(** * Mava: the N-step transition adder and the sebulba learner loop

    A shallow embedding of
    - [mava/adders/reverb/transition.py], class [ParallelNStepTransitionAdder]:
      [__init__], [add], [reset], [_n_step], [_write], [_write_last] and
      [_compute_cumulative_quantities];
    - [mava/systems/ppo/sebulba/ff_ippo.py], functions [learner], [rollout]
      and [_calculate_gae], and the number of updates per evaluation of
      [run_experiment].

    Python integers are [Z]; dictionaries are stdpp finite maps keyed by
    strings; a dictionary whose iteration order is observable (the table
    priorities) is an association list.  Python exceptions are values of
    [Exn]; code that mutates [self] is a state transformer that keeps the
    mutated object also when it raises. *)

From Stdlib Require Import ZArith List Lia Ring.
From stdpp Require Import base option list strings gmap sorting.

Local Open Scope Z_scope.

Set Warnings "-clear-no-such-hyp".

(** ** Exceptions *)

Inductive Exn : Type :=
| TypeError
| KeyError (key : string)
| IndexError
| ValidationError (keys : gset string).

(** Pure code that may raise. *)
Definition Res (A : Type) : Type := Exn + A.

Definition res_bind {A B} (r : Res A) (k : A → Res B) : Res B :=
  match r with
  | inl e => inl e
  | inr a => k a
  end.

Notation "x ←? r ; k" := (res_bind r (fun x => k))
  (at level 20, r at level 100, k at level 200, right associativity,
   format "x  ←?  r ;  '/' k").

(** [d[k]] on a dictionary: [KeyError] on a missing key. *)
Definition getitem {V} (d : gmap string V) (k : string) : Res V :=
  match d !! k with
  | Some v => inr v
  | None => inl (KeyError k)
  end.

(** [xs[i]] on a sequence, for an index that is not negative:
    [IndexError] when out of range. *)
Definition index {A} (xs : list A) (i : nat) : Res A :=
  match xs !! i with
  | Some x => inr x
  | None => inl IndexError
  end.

* * * *

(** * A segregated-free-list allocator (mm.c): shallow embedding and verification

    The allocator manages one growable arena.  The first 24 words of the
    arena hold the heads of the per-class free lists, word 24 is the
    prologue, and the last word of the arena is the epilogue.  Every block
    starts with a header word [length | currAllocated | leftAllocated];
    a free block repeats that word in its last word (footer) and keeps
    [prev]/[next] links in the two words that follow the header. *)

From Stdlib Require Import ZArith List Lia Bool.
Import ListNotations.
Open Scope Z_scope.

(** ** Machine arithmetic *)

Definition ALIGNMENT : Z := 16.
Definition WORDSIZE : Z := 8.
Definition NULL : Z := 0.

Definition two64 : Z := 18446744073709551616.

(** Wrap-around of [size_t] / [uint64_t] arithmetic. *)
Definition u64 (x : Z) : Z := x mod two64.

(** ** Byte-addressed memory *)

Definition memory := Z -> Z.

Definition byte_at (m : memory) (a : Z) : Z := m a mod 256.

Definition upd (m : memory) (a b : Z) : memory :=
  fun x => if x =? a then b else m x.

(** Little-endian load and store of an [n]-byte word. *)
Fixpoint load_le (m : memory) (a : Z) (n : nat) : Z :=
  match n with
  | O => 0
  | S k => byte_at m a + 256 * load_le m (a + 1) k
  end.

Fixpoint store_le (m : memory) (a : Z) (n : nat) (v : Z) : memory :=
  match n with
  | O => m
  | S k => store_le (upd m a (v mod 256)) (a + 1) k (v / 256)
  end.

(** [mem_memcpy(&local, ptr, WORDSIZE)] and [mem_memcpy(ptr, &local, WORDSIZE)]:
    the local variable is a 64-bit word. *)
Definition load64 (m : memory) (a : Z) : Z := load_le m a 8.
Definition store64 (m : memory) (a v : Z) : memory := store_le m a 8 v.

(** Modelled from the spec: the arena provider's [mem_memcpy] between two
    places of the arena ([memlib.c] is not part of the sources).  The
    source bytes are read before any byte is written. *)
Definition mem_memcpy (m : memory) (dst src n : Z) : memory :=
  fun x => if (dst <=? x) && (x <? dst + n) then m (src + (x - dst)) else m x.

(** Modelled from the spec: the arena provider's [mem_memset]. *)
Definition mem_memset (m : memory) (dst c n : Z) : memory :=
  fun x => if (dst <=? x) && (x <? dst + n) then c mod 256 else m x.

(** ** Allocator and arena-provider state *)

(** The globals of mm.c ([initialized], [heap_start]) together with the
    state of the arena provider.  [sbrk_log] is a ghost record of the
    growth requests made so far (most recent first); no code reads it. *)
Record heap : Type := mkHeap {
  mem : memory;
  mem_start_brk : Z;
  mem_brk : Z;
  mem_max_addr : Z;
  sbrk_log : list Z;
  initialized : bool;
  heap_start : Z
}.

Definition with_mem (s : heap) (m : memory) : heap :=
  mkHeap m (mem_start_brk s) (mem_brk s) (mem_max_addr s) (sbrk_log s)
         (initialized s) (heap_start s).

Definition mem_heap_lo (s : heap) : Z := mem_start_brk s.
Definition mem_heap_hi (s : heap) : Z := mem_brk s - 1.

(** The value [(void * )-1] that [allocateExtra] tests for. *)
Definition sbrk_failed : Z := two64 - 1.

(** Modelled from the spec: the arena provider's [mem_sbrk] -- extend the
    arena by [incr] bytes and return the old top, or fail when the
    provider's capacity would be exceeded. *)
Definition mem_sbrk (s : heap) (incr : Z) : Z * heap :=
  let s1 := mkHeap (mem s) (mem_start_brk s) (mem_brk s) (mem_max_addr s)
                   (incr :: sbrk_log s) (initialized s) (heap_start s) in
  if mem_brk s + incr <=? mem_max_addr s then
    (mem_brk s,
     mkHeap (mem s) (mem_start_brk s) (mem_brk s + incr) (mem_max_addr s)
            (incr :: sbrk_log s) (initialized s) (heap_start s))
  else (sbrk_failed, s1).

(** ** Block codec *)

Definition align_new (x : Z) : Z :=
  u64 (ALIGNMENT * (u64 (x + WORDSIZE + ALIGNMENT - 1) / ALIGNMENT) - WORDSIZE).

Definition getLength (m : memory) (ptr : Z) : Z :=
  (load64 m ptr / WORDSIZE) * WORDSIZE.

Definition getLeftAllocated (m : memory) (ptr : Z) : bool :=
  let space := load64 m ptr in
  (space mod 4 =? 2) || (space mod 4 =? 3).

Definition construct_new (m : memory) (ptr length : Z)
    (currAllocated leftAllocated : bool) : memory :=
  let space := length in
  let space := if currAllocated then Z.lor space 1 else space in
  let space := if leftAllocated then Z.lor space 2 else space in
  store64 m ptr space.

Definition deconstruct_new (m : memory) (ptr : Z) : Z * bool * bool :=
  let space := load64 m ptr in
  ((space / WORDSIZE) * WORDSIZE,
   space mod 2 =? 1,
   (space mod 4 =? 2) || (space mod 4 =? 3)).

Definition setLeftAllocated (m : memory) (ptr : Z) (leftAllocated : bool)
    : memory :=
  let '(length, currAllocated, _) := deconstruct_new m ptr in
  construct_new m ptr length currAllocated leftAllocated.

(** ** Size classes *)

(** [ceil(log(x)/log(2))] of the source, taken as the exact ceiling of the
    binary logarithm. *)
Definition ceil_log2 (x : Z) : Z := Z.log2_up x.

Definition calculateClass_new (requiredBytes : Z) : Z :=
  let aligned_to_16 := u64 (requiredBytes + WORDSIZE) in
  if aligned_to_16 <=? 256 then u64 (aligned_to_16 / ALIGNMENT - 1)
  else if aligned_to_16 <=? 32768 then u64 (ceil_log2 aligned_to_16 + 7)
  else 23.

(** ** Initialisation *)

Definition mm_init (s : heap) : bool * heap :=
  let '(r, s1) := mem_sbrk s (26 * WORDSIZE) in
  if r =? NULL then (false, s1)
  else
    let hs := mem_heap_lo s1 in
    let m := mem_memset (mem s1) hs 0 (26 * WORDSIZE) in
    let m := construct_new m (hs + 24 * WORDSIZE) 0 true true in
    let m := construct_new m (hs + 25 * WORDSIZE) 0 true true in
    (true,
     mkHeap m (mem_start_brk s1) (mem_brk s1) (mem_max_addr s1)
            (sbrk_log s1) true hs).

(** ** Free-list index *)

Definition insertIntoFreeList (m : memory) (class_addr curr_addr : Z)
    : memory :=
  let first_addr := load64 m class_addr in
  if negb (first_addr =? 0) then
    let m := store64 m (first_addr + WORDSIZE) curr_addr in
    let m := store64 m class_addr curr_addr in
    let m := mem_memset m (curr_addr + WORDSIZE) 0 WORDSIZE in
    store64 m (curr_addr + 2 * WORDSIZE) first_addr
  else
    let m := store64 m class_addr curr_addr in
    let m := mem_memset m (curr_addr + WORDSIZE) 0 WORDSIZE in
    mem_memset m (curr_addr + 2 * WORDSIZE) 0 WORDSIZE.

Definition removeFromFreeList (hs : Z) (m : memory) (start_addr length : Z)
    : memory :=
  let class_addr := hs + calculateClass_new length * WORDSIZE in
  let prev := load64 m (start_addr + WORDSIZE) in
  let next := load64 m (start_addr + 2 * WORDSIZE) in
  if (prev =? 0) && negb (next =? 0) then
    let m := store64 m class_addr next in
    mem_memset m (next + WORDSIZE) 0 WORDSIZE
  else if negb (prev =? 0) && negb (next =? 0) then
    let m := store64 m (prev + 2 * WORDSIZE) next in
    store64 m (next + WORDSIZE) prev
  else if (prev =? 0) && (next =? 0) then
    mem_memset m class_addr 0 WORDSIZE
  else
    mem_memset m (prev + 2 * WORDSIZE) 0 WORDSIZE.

* * * *

> _YOUR TASK_
From the entries above, restate word for word the lines from the line containing "let space := length in" to the line containing "construct_new m ptr length", both ends included, and nothing more.

> _WRITTEN RESPONSE_
  let space := length in
  let space := if currAllocated then Z.lor space 1 else space in
  let space := if leftAllocated then Z.lor space 2 else space in
  store64 m ptr space.

Definition deconstruct_new (m : memory) (ptr : Z) : Z * bool * bool :=
  let space := load64 m ptr in
  ((space / WORDSIZE) * WORDSIZE,
   space mod 2 =? 1,
   (space mod 4 =? 2) || (space mod 4 =? 3)).

Definition setLeftAllocated (m : memory) (ptr : Z) (leftAllocated : bool)
    : memory :=
  let '(length, currAllocated, _) := deconstruct_new m ptr in
  construct_new m ptr length currAllocated leftAllocated.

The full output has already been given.